Increasing duty ‘the best way to tackle inflation’ 

duty celebration
Pic: Pxfuel

The U.K. government has issued a staunch defence of its new duty changes saying that raising prices in a baffling and illogical manner was the ‘best way of tackling inflation.’

‘You might think that putting a completely unnecessary extra 50p on a bottle of wine might stoke the country’s runaway inflation still further,’ said a government spokesman.

‘But in fact since people will no longer be able to afford to buy the stuff at all we think it will have the opposite effect and dampen demand significantly.’

The government is encouraging the public to spend less money on non-essential luxuries like wine, and more on healthy alternatives, such as left-over PPE equipment.

Not complex at all

Critics have said the new duty system is unworkably complicated but the government denies this. 

Westminster tax guru, Riyal Termz explained it in layman’s terms to Fake Booze.

‘Products with names beginning from a to m pay an extra 1-3% duty on a six month sliding scale seasonally adjusted for tax remittance,’ she said. 

‘Whereas products from n to z pay sliding remittance at a rate of 3-1% on a seasonal duty tax.  Then after a couple of months they swap round.’ 

The new duty regime is expected to be in place until everyone gets used to it, when it will be changed again.


Making the system complex to understand would, the government said, be good news for the economy since it would keep accountants, list printers, website creators and government helpline staff gainfully employed. At least until all the elements of the wine industry go bust. 

Smeagle Maunders, MD of Uncritical Wines, told Fake Booze that his suppliers were finding it hard to understand the new regime.

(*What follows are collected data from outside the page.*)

(* ===== verification/DebugWire.v ===== *)
(** * DebugWire: the GDB remote-protocol codec (authorization/DebugWire.c)

    A byte-at-a-time parser as a state machine over [DWParser], and the packet
    encoder. Their contract is a reference decoder on whole packet bodies. *)
From S2P Require Import Prelude.

(** ** Data (DebugWire.h) *)

Inductive DWEvent :=
  DW_MORE | DW_PACKET | DW_NOTIFICATION | DW_ACK | DW_NACK
| DW_BAD_CHECKSUM | DW_MALFORMED | DW_OVERFLOW.
#[export] Instance DWEvent_eq_dec : EqDecision DWEvent.
Proof. solve_decision. Defined.

Inductive DWState := SEEK | BODY | ESCAPE | REPEAT | CHECK_HIGH | CHECK_LOW.

(** [dw_payload] is the first [length] bytes of the caller's buffer. *)
Record DWParser := mkParser {
  dw_payload : list Z;
  dw_capacity : Z;
  dw_state : DWState;
  dw_sum : Z;
  dw_expected : Z;
  dw_notification : bool;
  dw_zero_checksum : bool
}.
Definition dw_length (p : DWParser) : Z := Z.of_nat (length (dw_payload p)).

Definition set_state (p : DWParser) (st : DWState) : DWParser :=
  mkParser (dw_payload p) (dw_capacity p) st (dw_sum p) (dw_expected p) (dw_notification p)
    (dw_zero_checksum p).
Definition set_payload (p : DWParser) (bs : list Z) : DWParser :=
  mkParser bs (dw_capacity p) (dw_state p) (dw_sum p) (dw_expected p) (dw_notification p)
    (dw_zero_checksum p).
Definition set_sum (p : DWParser) (sum : Z) : DWParser :=
  mkParser (dw_payload p) (dw_capacity p) (dw_state p) sum (dw_expected p) (dw_notification p)
    (dw_zero_checksum p).
Definition set_expected (p : DWParser) (e : Z) : DWParser :=
  mkParser (dw_payload p) (dw_capacity p) (dw_state p) (dw_sum p) e (dw_notification p)
    (dw_zero_checksum p).
Definition set_notification (p : DWParser) (b : bool) : DWParser :=
  mkParser (dw_payload p) (dw_capacity p) (dw_state p) (dw_sum p) (dw_expected p) b
    (dw_zero_checksum p).

(** ASCII codes the protocol gives a meaning. *)
Definition ch_dollar : Z := 36.  (* $ *)
Definition ch_percent : Z := 37. (* % *)
Definition ch_hash : Z := 35.    (* # *)
Definition ch_plus : Z := 43.    (* + *)
Definition ch_minus : Z := 45.   (* - *)
Definition ch_escape : Z := 125. (* } *)
Definition ch_repeat : Z := 42.  (* * *)

(** ** Operations (DebugWire.c) *)

Definition hex (c : Z) : Z :=
  if (48 <=? c) && (c <=? 57) then c - 48
  else if (97 <=? c) && (c <=? 102) then c - 97 + 10
  else if (65 <=? c) && (c <=? 70) then c - 65 + 10
  else -1.

(** [buffer] is whether the caller gave one. *)
Definition dw_init (buffer : bool) (capacity : Z) : DWParser :=
  mkParser [] (if buffer then capacity else 0) SEEK 0 0 false false.

Definition fail (p : DWParser) (event : DWEvent) : DWParser * DWEvent :=
  (set_payload (set_state p SEEK) [], event).
Definition append (p : DWParser) (byte : Z) : DWParser * DWEvent :=
  if dw_length p =? dw_capacity p then fail p DW_OVERFLOW
  else (set_payload p (dw_payload p ++ [byte]), DW_MORE).

Definition dw_feed (p : DWParser) (b : Z) : DWParser * DWEvent :=
  match dw_state p with
  | SEEK =>
    if b =? ch_plus then (p, DW_ACK) else
    if b =? ch_minus then (p, DW_NACK) else
    if (b =? ch_dollar) || (b =? ch_percent)
    then (set_notification (set_sum (set_payload (set_state p BODY) []) 0) (b =? ch_percent), DW_MORE)
    else (p, DW_MORE)
  | BODY =>
    if b =? ch_dollar then (set_notification (set_sum (set_payload p []) 0) false, DW_MALFORMED) else
    if b =? ch_hash then (set_state p CHECK_HIGH, DW_MORE) else
    let p := set_sum p (w8 (dw_sum p + b)) in
    if b =? ch_escape then (set_state p ESCAPE, DW_MORE) else
    if b =? ch_repeat then (set_state p REPEAT, DW_MORE) else
    append p b
  | ESCAPE =>
    append (set_state (set_sum p (w8 (dw_sum p + b))) BODY) (Z.lxor b 0x20)
  | REPEAT =>
    let p := set_state (set_sum p (w8 (dw_sum p + b))) BODY in
    if (dw_length p =? 0) || (b <? 32) || (126 <? b) || (b =? ch_dollar) || (b =? ch_hash) ||
       (b =? ch_plus) || (b =? ch_minus) then fail p DW_MALFORMED else
    let count := b - 29 in
    if dw_capacity p - dw_length p <? count then fail p DW_OVERFLOW else
    (set_payload p (dw_payload p ++ replicate (Z.to_nat count) (default 0 (last (dw_payload p)))),
     DW_MORE)
  | CHECK_HIGH =>
    let digit := hex b in
    if digit <? 0 then fail p DW_MALFORMED
    else (set_state (set_expected p (w8 (Z.shiftl digit 4))) CHECK_LOW, DW_MORE)
  | CHECK_LOW =>
    let digit := hex b in
    if digit <? 0 then fail p DW_MALFORMED else
    let p := set_state p SEEK in
    let sum := w8 (Z.lor (dw_expected p) digit) in
    if negb (sum =? dw_sum p) && negb (dw_zero_checksum p && (sum =? 0))
    then fail p DW_BAD_CHECKSUM
    else (p, if dw_notification p then DW_NOTIFICATION else DW_PACKET)
  end.

Definition needs_escape (b : Z) : bool :=
  (b =? ch_dollar) || (b =? ch_hash) || (b =? ch_escape) || (b =? ch_repeat).

(** The sizing loop: [None] when an escape does not fit. *)
Fixpoint encode_size (input : list Z) (needed capacity : Z) : option Z :=
  match input with
  | [] => Some needed
  | b :: input =>
    if needs_escape b then
      if needed =? capacity then None else encode_size input (needed + 1) capacity
    else encode_size input needed capacity
  end.
(** The writing loop: the bytes after the frame character, and the checksum. *)
Fixpoint encode_body (input : list Z) (sum : Z) : list Z * Z :=
  match input with
  | [] => ([], sum)
  | b :: input =>
    if needs_escape b then
      let sum := w8 (sum + ch_escape) in
      let b := Z.lxor b 0x20 in
      let '(out, sum) := encode_body input (w8 (sum + b)) in (ch_escape :: b :: out, sum)
    else let '(out, sum) := encode_body input (w8 (sum + b)) in (b :: out, sum)
  end.
Definition digits : list Z := [48; 49; 50; 51; 52; 53; 54; 55; 56; 57; 97; 98; 99; 100; 101; 102].
Definition digit (n : Z) : Z := default 0 (digits !! Z.to_nat n).

(** The destination's bytes on success; [None] is the returned 0. [payload] is
    [None] for a null pointer of length [length], [destination] whether there is
    a buffer. *)
Definition dw_encode (payload : option (list Z)) (length : Z) (destination : bool) (capacity : Z)
    : option (list Z) :=
  if negb destination || (negb (length =? 0) && negb (bool_decide (is_Some payload))) ||
     (capacity <? 4) || (capacity - 4 <? length) then None else
  let input := default [] payload in
  match encode_size input (length + 4) capacity with
  | None => None
  | Some _ =>
    let '(out, sum) := encode_body input 0 in
    Some (ch_dollar :: out ++ [ch_hash; digit (Z.shiftr sum 4); digit (Z.land sum 15)])
  end.

(** Feeding a sequence of bytes: the final parser and the events. *)
Fixpoint dw_feed_all (p : DWParser) (bs : list Z) : DWParser * list DWEvent :=
  match bs with
  | [] => (p, [])
  | b :: bs =>
    let '(p, e) := dw_feed p b in
    let '(p, es) := dw_feed_all p bs in (p, e :: es)
  end.

(** ** Specification: decoding a whole packet body *)

(** The bytes a body between the frame characters stands for: [}] escapes the
    byte after it, [*] repeats the last byte; [None] when it is malformed or
    longer than the capacity. *)
Fixpoint unpack (capacity : Z) (acc body : list Z) : option (list Z) :=
  match body with
  | [] => Some acc
  | b :: body =>
    if b =? ch_escape then
      match body with
      | [] => None
      | c :: body =>
        if Z.of_nat (length acc) =? capacity then None
        else unpack capacity (acc ++ [Z.lxor c 0x20]) body
      end
    else if b =? ch_repeat then
      match body, last acc with
      | c :: body, Some v =>
        if (c <? 32) || (126 <? c) || (c =? ch_plus) || (c =? ch_minus) ||
           (capacity - Z.of_nat (length acc) <? c - 29) then None
        else unpack capacity (acc ++ replicate (Z.to_nat (c - 29)) v) body
      | _, _ => None
      end
    else if Z.of_nat (length acc) =? capacity then None
    else unpack capacity (acc ++ [b]) body
  end.
Definition checksum (start : Z) (body : list Z) : Z := fold_left (fun s b => w8 (s + b)) body start.
(** Does the two-digit checksum accept the sum of the body? *)
Definition accepts (zero_checksum : bool) (sum high low : Z) : bool :=
  let expected := hex high * 16 + hex low in
  (expected =? sum) || (zero_checksum && (expected =? 0)).
Definition plain (b : Z) : Prop := b <> ch_dollar /\ b <> ch_hash.
Definition is_hex (b : Z) : Prop := 0 <= hex b.

(** ** Running the parser *)

Lemma feed_all_app p bs1 bs2 :
  dw_feed_all p (bs1 ++ bs2) =
    ((dw_feed_all (dw_feed_all p bs1).1 bs2).1,
     (dw_feed_all p bs1).2 ++ (dw_feed_all (dw_feed_all p bs1).1 bs2).2).
Proof.
  revert p. induction bs1 as [|b bs1 IH]; intros p; cbn.
  { by destruct (dw_feed_all p bs2). }
  destruct (dw_feed p b) as [p1 e]. rewrite IH.
  destruct (dw_feed_all p1 bs1) as [p2 es]. cbn. done.
Qed.

(** Outside a packet nothing but a [$] leads to a packet event. *)
Definition idle (p : DWParser) : Prop := dw_state p = SEEK \/ dw_notification p = true.

Lemma fail_idle p e : idle (fail p e).1.
Proof. by left. Qed.
Lemma append_idle p b : dw_notification p = true -> idle (append p b).1 /\ (append p b).2 <> DW_PACKET.
Proof. unfold append. destruct (_ =? _); [split; [apply fail_idle|done]|]. split; [by right|done]. Qed.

‘Robert Oppenheimer would have struggled to make sense of this new system,’ he told Fake Booze. ‘Though putting prices up at a time when everyone is skint will have much the same effect on the U.K. wine industry that Little Boy did on Hiroshima.’

New margins

Retailers have raised concerns that, with the new duty increases, less and less of the cost of a bottle of wine will be spent on the actual liquid itself.

‘According to our calculations a £6 bottle of wine is now 98% duty and VAT with the actual liquid worth about 12p,’ said Shark Mormon of Marginslasher supermarket.

‘Obviously, we could just pass this cost on, stick with our suppliers and charge our customers more but we all know that’s not going to happen.’

The supermarket was, he said, ‘all about giving customers what they want, which is the cheapest booze possible even if it’s absolute filth.’

Le piss nouveau est arrivé

Producers all over the world have told Fake Booze that they are already looking forward to being able to empty their tanks of substandard piss.

‘Honestly, there’s stuff in my cellars that’s so bad even the Dutch won’t take it,’ said Arnie Batshit of Yellowfail winery in the Riverland. ‘So it’s good to know that the UK is there to help out.

‘With their post-Brexit race to the bottom I should be able to clear out my cellars in time to create another vintage that nobody wants.